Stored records

(** C6 (amended).  With an out-of-range band index the engine's
    [setEQBand] completes without changing anything, even for an
    [undefined] gain, which an in-range index refuses with an error; on a
    queue whose index is -1 or a position, [removeFromQueue] with an index
    at or past the end does nothing.  [reorderQueue] from a position of
    the queue clamps the target for the queue: a target at or past the last
    position puts the moved entry last, a negative target counts back from
    the end and stops at the front, and for any target the queue keeps
    exactly its entries.  The index is clamped with it when the moved entry
    is not the current one (a target past the end leaves the state the
    target [length - 1] gives), and is the target as given when it is.  The
    store's [setEQBand] with a negative index leaves the graph alone and
    the gain vector at its length, unchanged when it holds numbers. *)
Theorem out_of_range_index_tolerated (w : world) :
  (∀ index gain,
     index < 0 ∨ JsArray.length (AudioEngine.eqNodes w.2) ≤ index →
     AudioEngine.setEQBand index gain w.2 = w.2) ∧
  (∀ index gain,
     index < 0 ∨ JsArray.length (AudioEngine.eqNodes w.2) ≤ index →
     AudioEngine.setEQBand_slot index gain w.2 = (Normal, w.2)) ∧
  (∀ index,
     queue_inv w.1 → JsArray.length (queue w.1) ≤ index →
     removeFromQueue index w = w) ∧
  (∀ fromIndex toIndex,
     0 ≤ fromIndex < JsArray.length (queue w.1) →
     queue (reorderQueue fromIndex toIndex w).1 ≡ₚ queue w.1) ∧
  (∀ fromIndex toIndex x,
     0 ≤ fromIndex → queue w.1 !! Z.to_nat fromIndex = Some x →
     (JsArray.length (queue w.1) - 1 ≤ toIndex →
      queue (reorderQueue fromIndex toIndex w).1
      = delete (Z.to_nat fromIndex) (queue w.1) ++ [x]) ∧
     (toIndex < 0 →
      queue (reorderQueue fromIndex toIndex w).1
      = take (Z.to_nat (Z.max (JsArray.length (queue w.1) - 1 + toIndex) 0))
             (delete (Z.to_nat fromIndex) (queue w.1))
        ++ x :: drop (Z.to_nat
                        (Z.max (JsArray.length (queue w.1) - 1 + toIndex) 0))
                     (delete (Z.to_nat fromIndex) (queue w.1))) ∧
     (queueIndex w.1 = fromIndex →
      queueIndex (reorderQueue fromIndex toIndex w).1 = toIndex) ∧
     (queue_inv w.1 → queueIndex w.1 ≠ fromIndex →
      JsArray.length (queue w.1) ≤ toIndex →
      reorderQueue fromIndex toIndex w
      = reorderQueue fromIndex (JsArray.length (queue w.1) - 1) w)) ∧
  (∀ index gain,
     index < 0 →
     (setEQBand index gain w).2 = w.2 ∧
     length (eqBands (setEQBand index gain w).1) = length (eqBands w.1) ∧
     (Forall JsArray.is_number (eqBands w.1) →
      eqBands (setEQBand index gain w).1 = eqBands w.1)).
Proof.
  split; [|split; [|split; [|split; [|split]]]].
  - intros index gain Hi. by apply setEQBand_out_of_range.
  - intros index [| |gain] Hi; cbn [AudioEngine.setEQBand_slot].
    + done.
    + destruct Hi as [Hi|Hi].
      * destruct (Z.leb_spec 0 index); [lia|done].
      * destruct (Z.ltb_spec index (JsArray.length (AudioEngine.eqNodes w.2)));
          [lia|]. by rewrite andb_false_r.
    + by rewrite setEQBand_out_of_range.
  - intros index Hinv Hi. destruct w as [s e]. unfold removeFromQueue.
    cbn [fst snd] in *. unfold queue_inv, JsArray.length in *.
    rewrite filter_index_delete by lia.
    rewrite delete_past_end by lia.
    destruct (Z.ltb_spec index (queueIndex s)); [lia|].
    destruct (Z.eqb_spec index (queueIndex s)); [lia|].
    cbn [andb]. by rewrite store_unchanged.
  - intros fromIndex toIndex Hf. unfold JsArray.length in Hf.
    destruct (lookup_lt_is_Some_2 (queue w.1) (Z.to_nat fromIndex)) as [x Hx];
      [lia|].
    unfold reorderQueue.
    rewrite (splice_remove _ _ _ (proj1 Hf) Hx). cbv beta iota zeta.
    destruct (splice_insert_any (delete (Z.to_nat fromIndex) (queue w.1))
                toIndex (mjoin (head [x]))) as [k ->].
    cbn [fst queue set_queue_queueIndex].
    rewrite insert_at_Permutation. simpl.
    symmetry. by apply delete_Permutation.
  - intros fromIndex toIndex x Hf Hx.
    pose proof (lookup_lt_Some _ _ _ Hx) as Hlt.
    split; [by apply reorderQueue_past_end|].
    split; [by apply reorderQueue_negative|]. split.
    + intros Hcur. rewrite reorderQueue_queueIndex.
      by destruct (Z.eqb_spec (queueIndex w.1) fromIndex).
    + intros Hinv Hcur Ht. apply reorderQueue_clamped; [|done..].
      unfold JsArray.length. lia.
  - intros index gain Hi. unfold setEQBand. cbn [fst snd eqBands
      set_eqBands_eqPresetName].
    rewrite assign_negative by done.
    split; [apply setEQBand_out_of_range; by left|].
    split; [unfold JsArray.spread; by rewrite length_fmap|].
    apply spread_numbers.
Qed.

Lemma out_of_range_index_tolerated_witness :
  AudioEngine.setEQBand 10 6 ready_engine = ready_engine ∧
  AudioEngine.setEQBand_slot 10 JsArray.Undefined ready_engine
    = (Normal, ready_engine) ∧
  removeFromQueue 3 (three_tracks 1, ready_engine)
    = (three_tracks 1, ready_engine) ∧
  queue (reorderQueue 0 7 (three_tracks 1, ready_engine)).1
    ≡ₚ queue (three_tracks 1) ∧
  queue (reorderQueue 0 7 (three_tracks 1, ready_engine)).1
    = [Some track_b; Some track_c; Some track_a] ∧
  queue (reorderQueue 2 (-5) (three_tracks 1, ready_engine)).1
    = [Some track_c; Some track_a; Some track_b] ∧
  reorderQueue 0 7 (three_tracks 1, ready_engine)
    = reorderQueue 0 2 (three_tracks 1, ready_engine) ∧
  eqBands (setEQBand (-1) 6 (initial, ready_engine)).1 = eqBands initial.
Proof.
  pose proof (out_of_range_index_tolerated (three_tracks 1, ready_engine))
    as (Hband & Hslot & Hremove & Hperm & Hreorder & _).
  pose proof (out_of_range_index_tolerated (initial, ready_engine))
    as (_ & _ & _ & _ & _ & Hstore).
  split; [apply (Hband 10 6%Q); right; unfold JsArray.length; simpl; lia|].
  split; [apply (Hslot 10 JsArray.Undefined); right;
          unfold JsArray.length; simpl; lia|].
  split; [apply (Hremove 3);
          [right; unfold JsArray.length; simpl; lia
          |unfold JsArray.length; simpl; lia]|].
  split; [apply (Hperm 0 7); unfold JsArray.length; simpl; lia|].
  split; [apply (proj1 (Hreorder 0 7 (Some track_a) ltac:(lia) eq_refl));
          unfold JsArray.length; simpl; lia|].
  split; [apply (proj1 (proj2 (Hreorder 2 (-5) (Some track_c) ltac:(lia)
                                 eq_refl))); lia|].
  split; [apply (proj2 (proj2 (proj2 (Hreorder 0 7 (Some track_a) ltac:(lia)
                                        eq_refl))));
          [right; unfold JsArray.length; simpl; lia
          |simpl; lia
          |unfold JsArray.length; simpl; lia]|].
  apply (Hstore (-1) 6%Q); [lia|]. repeat constructor.
Defined.
(** * readability_lxml: a shallow embedding of the content extractor

    The development follows [trafilatura/readability_lxml.py]: the attribute
    stripper [clean_attributes], the helpers [text_length] and
    [get_link_density], and the methods of [Document] ([score_paragraphs],
    [select_best_candidate], [get_article], [sanitize], [summary], ...).

    Conventions of the model.
    - Text is a [string] of 8-bit characters, read as the code points
      U+0000..U+00FF.
    - Integers are modelled by [Z] or [nat].  The tests of the sanitizer
      and the link density are computed over the exact rationals ([Q]).
      The scoring pass and the assembler, whose results depend on the
      rounding of binary64, are also given over an arithmetic that is a
      parameter (module [Numeric]), with the exact rationals and binary64
      (the primitive floats) as instances.
    - An lxml element is a node of a rose tree carrying an identifier; a
      Python reference to an element is its identifier, and every read goes
      through the current tree.  An operation on an identifier that is no
      longer in the tree leaves the tree unchanged (in lxml it would act on
      a detached subtree, which the document never sees again).
    - A tree holds elements only: comments and processing instructions
      are left out.
    - Regular expressions are abstract syntax trees run by a backtracking
      matcher with the priorities of Python's [re] (ordered alternation,
      greedy repetition, leftmost match). *)

From Stdlib Require Import String Ascii List Bool Arith ZArith QArith Lia.
From Stdlib Require PrimFloat SpecFloat FloatOps.
Import ListNotations.

Close Scope Q_scope.
Local Open Scope string_scope.

(* ===================================================================== *)
(** * Characters and strings *)
(* ===================================================================== *)

Definition is_upper (c : ascii) : bool :=
  let n := nat_of_ascii c in (65 <=? n)%nat && (n <=? 90)%nat.

Definition is_lower (c : ascii) : bool :=
  let n := nat_of_ascii c in (97 <=? n)%nat && (n <=? 122)%nat.

(** [str.lower] on one character (only A-Z matter for the comparisons of
    the program, which are all against ASCII words). *)
Definition lower_char (c : ascii) : ascii :=
  if is_upper c then ascii_of_nat (nat_of_ascii c + 32) else c.

Fixpoint lower (s : string) : string :=
  match s with
  | EmptyString => EmptyString
  | String c s' => String (lower_char c) (lower s')
  end.

(** [str.isspace] for the code points below 256. *)
Definition is_space (c : ascii) : bool :=
  let n := nat_of_ascii c in
  ((9 <=? n)%nat && (n <=? 13)%nat) || ((28 <=? n)%nat && (n <=? 32)%nat)
  || (n =? 133)%nat || (n =? 160)%nat.

Fixpoint lstrip (s : string) : string :=
  match s with
  | EmptyString => EmptyString
  | String c s' => if is_space c then lstrip s' else s
  end.

(** Strips trailing whitespace: a character is kept when something
    non-blank follows it or when it is itself non-blank. *)
Fixpoint rstrip (s : string) : string :=
  match s with
  | EmptyString => EmptyString
  | String c s' =>
      match rstrip s' with
      | EmptyString => if is_space c then EmptyString else String c EmptyString
      | r => String c r
      end
  end.

(** [str.strip()] *)
Definition strip (s : string) : string := rstrip (lstrip s).

(** [s.count(",")] for a one-character needle. *)
Fixpoint count_char (c : ascii) (s : string) : nat :=
  match s with
  | EmptyString => 0
  | String x s' => (if Ascii.eqb x c then 1 else 0) + count_char c s'
  end.

(** [len(s.split(","))]: one more segment than there are separators. *)
Definition split_count (c : ascii) (s : string) : nat := S (count_char c s).

(** Python truthiness of an optional string. *)
Definition truthy (o : option string) : bool :=
  match o with
  | Some (String _ _) => true
  | _ => false
  end.

(** [o or ""] *)
Definition or_empty (o : option string) : string :=
  match o with Some s => s | None => "" end.

(* ===================================================================== *)
(** * Regular expressions (the fragment of [re] the program uses) *)
(* ===================================================================== *)

Module Re.

Inductive regex : Type :=
| Eps : regex                          (* the empty pattern *)
| Chr : (ascii -> bool) -> regex       (* one character of a class *)
| Seq : regex -> regex -> regex
| Alt : regex -> regex -> regex        (* ordered alternation [a|b] *)
| Star : (ascii -> bool) -> regex      (* greedy [c*] over a class *)
| Group : nat -> regex -> regex        (* capturing group number n *)
| Eos : regex.                         (* [$] without re.MULTILINE *)

(** Captured groups, most recent binding first. *)
Definition groups := list (nat * string).

Fixpoint group (n : nat) (g : groups) : string :=
  match g with
  | [] => ""
  | (m, v) :: g' => if (m =? n)%nat then v else group n g'
  end.

(** The first [n] characters of [s]. *)
Fixpoint take (n : nat) (s : string) : string :=
  match n, s with
  | S m, String c s' => String c (take m s')
  | _, _ => EmptyString
  end.

(** What was consumed between the input [s] and its suffix [s']. *)
Definition consumed (s s' : string) : string :=
  take (String.length s - String.length s') s.

(** [$] matches at the end of the string and just before a final
    newline. *)
Definition at_end (s : string) : bool :=
  match s with
  | EmptyString => true
  | String c EmptyString => Ascii.eqb c "010"%char
  | _ => false
  end.

Section Matcher.
Variable A : Type.

(** Greedy repetition of a class: the longest run is tried first, then
    one character is given back at a time. *)
Fixpoint star_match (p : ascii -> bool) (s : string)
         (k : string -> option A) : option A :=
  match s with
  | String c s' =>
      if p c then
        match star_match p s' k with
        | Some x => Some x
        | None => k s
        end
      else k s
  | EmptyString => k s
  end.
(** *** Listener registrations *)

Lemma removeEventListener_not_In (t : EventTarget) (ls : list EventTarget) :
  ~ In t (removeEventListener t ls).
Proof.
  unfold removeEventListener. rewrite filter_In. intros [_ H].
  apply negb_true_iff in H.
  assert (EventTarget_eqb t t = true) by now apply EventTarget_eqb_eq.
  congruence.
Qed.

Lemma removeEventListener_subset (t u : EventTarget) (ls : list EventTarget) :
  In u (removeEventListener t ls) -> In u ls.
Proof. unfold removeEventListener. rewrite filter_In. tauto. Qed.

Lemma addEventListener_In (t : EventTarget) (ls : list EventTarget) :
  In t (addEventListener t ls).
Proof.
  unfold addEventListener.
  destruct (existsb (EventTarget_eqb t) ls) eqn:E.
  - now apply existsb_EventTarget_In.
  - apply in_or_app. right. now left.
Qed.

(** *** Numbers

    Facts about binary64 values, from the specification of the primitive
    operations in [FloatAxioms] and [SpecFloat]. *)

Lemma is_zero_cases (f : float) : is_zero f = true -> f = 0 \/ f = -0.
Proof.
  unfold is_zero. rewrite eqb_spec. intros H.
  rewrite <- (SF2Prim_Prim2SF f).
  destruct (Prim2SF f) as [s|s| |s m e]; try discriminate H.
  - destruct s; [right|left]; reflexivity.
  - cbn in H. destruct s; discriminate.
  - cbn in H. destruct s; discriminate.
Qed.
(** * wlmaker toolkit: the container's event routing (src/toolkit/container.c)

    A shallow embedding of [wlmtk_container_t] and of the functions of
    container.c that route pointer motion, pointer buttons, pointer grabs and
    keyboard focus through a tree of elements.

    Elements live in a heap and are designated by addresses, as in the C code:
    a container's list and its four slots hold addresses, every element holds
    the address of its parent container.  The functions thread the heap and a
    record of the calls made into the elements' virtual methods.  Calls through
    an element's method table recurse through nested containers; they are
    defined by recursion on a fuel bound. *)

From Stdlib Require Import ZArith Lia Bool.
From stdpp Require Import base option list gmap.

Open Scope Z_scope.

(** ** Data model *)

(** Address of a [wlmtk_element_t]. *)
Abbreviation ptr := nat (only parsing).

(** A pointer coordinate (a C [double]): a finite position or the [NAN]
    sentinel.  Finite positions are taken on the integer grid. *)
Inductive coord : Type :=
| Finite (v : Z)
| NAN.

(** [wlmtk_pointer_motion_event_t]. *)
Record wlmtk_pointer_motion_event_t : Type := MotionEvent {
  ev_x : coord;
  ev_y : coord;
  ev_time_msec : Z;
  ev_pointer_ptr : option nat;
}.

(** Phase of a button event.  [BUTTON_OTHER] stands for every value of the C
    enumeration type that is not one of its four enumerators. *)
Inductive wlmtk_button_event_type_t : Type :=
| WLMTK_BUTTON_DOWN
| WLMTK_BUTTON_UP
| WLMTK_BUTTON_CLICK
| WLMTK_BUTTON_DOUBLE_CLICK
| BUTTON_OTHER (raw : Z).

(** [wlmtk_button_event_t]. *)
Record wlmtk_button_event_t : Type := ButtonEvent {
  button : Z;
  type : wlmtk_button_event_type_t;
}.

(** [BTN_LEFT] of linux/input-event-codes.h. *)
Definition BTN_LEFT : Z := 272.

Definition INT32_MAX : Z := 2147483647.
Definition INT32_MIN : Z := -2147483648.

(** A box [(left, top, right, bottom)]. *)
Record box : Type := Box {
  left : Z;
  top : Z;
  right : Z;
  bottom : Z;
}.

(** Modelled from the spec: the capability table of an element that is not a
    container (element.h is not part of the sources at hand).  A leaf answers
    for its own boxes and accepts or rejects the events it is given. *)
Record leaf_t : Type := Leaf {
  leaf_dimensions : box;
  leaf_pointer_area : box;
  leaf_pointer_motion : wlmtk_pointer_motion_event_t -> bool;
  leaf_pointer_button : wlmtk_button_event_t -> bool;
  leaf_has_pointer_grab_cancel : bool;
}.

(** The fields [wlmtk_container_t] adds to its super element. *)
Record wlmtk_container_t : Type := Container {
  elements : list ptr;
  pointer_focus_element_ptr : option ptr;
  left_button_element_ptr : option ptr;
  pointer_grab_element_ptr : option ptr;
  keyboard_focus_element_ptr : option ptr;
}.

(** The method table an element carries: the leaf's own, or the container's
    [container_element_vmt]. *)
Inductive vmt_t : Type :=
| LeafVmt (l : leaf_t)
| ContainerVmt (c : wlmtk_container_t).

(** Modelled from the spec: the fields of [wlmtk_element_t] that container.c
    reads and writes. *)
Record wlmtk_element_t : Type := Element {
  x_pos : Z;
  y_pos : Z;
  visible : bool;
  parent_container_ptr : option ptr;
  last_pointer_motion_event : wlmtk_pointer_motion_event_t;
  vmt : vmt_t;
}.

(** A call into an element's method table, as seen from outside. *)
Inductive call : Type :=
| pointer_motion_call (el : ptr) (ev : wlmtk_pointer_motion_event_t)
| pointer_button_call (el : ptr) (ev : wlmtk_button_event_t)
| pointer_grab_cancel_call (el : ptr)
| keyboard_blur_call (el : ptr).

(** The heap of elements and the calls made so far, oldest first. *)
Record state : Type := State {
  heap : gmap nat wlmtk_element_t;
  calls : list call;
}.

(** How a function ends: with a result, in an abort ([BS_ASSERT] failed or
    [BS_FATAL] logged), on an address that designates no element of the
    expected kind, or with the fuel of the embedding used up. *)
Inductive outcome (A : Type) : Type :=
| Done (a : A)
| Fatal
| Wild
| OutOfFuel.
Arguments Done {A} a.
Arguments Fatal {A}.
Arguments Wild {A}.
Arguments OutOfFuel {A}.

(** ** The state monad of the embedding *)

Definition M (A : Type) : Type := state -> outcome (A * state).

Definition ret {A} (a : A) : M A := fun s => Done (a, s).

Definition bind {A B} (m : M A) (k : A -> M B) : M B :=
  fun s =>
    match m s with
    | Done (a, s') => k a s'
    | Fatal => Fatal
    | Wild => Wild
    | OutOfFuel => OutOfFuel
    end.

Notation "'let*' x ':=' m 'in' k" := (bind m (fun x => k))
  (at level 10, x name, m at level 200, k at level 200,
   format "'[v' 'let*'  x  ':='  m  'in' '/' k ']'").

Definition fatal {A} : M A := fun _ => Fatal.
Definition out_of_fuel {A} : M A := fun _ => OutOfFuel.

(** [BS_ASSERT]. *)
Definition BS_ASSERT (b : bool) : M unit :=
  if b then ret tt else fatal.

**Exercise directions:**
Please output exactly the lines between the one holding "0 ≤ fromIndex <" and the one holding "(toIndex < 0 →" in the records above, inclusive, and nothing more.

**Task output:**
     0 ≤ fromIndex < JsArray.length (queue w.1) →
     queue (reorderQueue fromIndex toIndex w).1 ≡ₚ queue w.1) ∧
  (∀ fromIndex toIndex x,
     0 ≤ fromIndex → queue w.1 !! Z.to_nat fromIndex = Some x →
     (JsArray.length (queue w.1) - 1 ≤ toIndex →
      queue (reorderQueue fromIndex toIndex w).1
      = delete (Z.to_nat fromIndex) (queue w.1) ++ [x]) ∧
     (toIndex < 0 →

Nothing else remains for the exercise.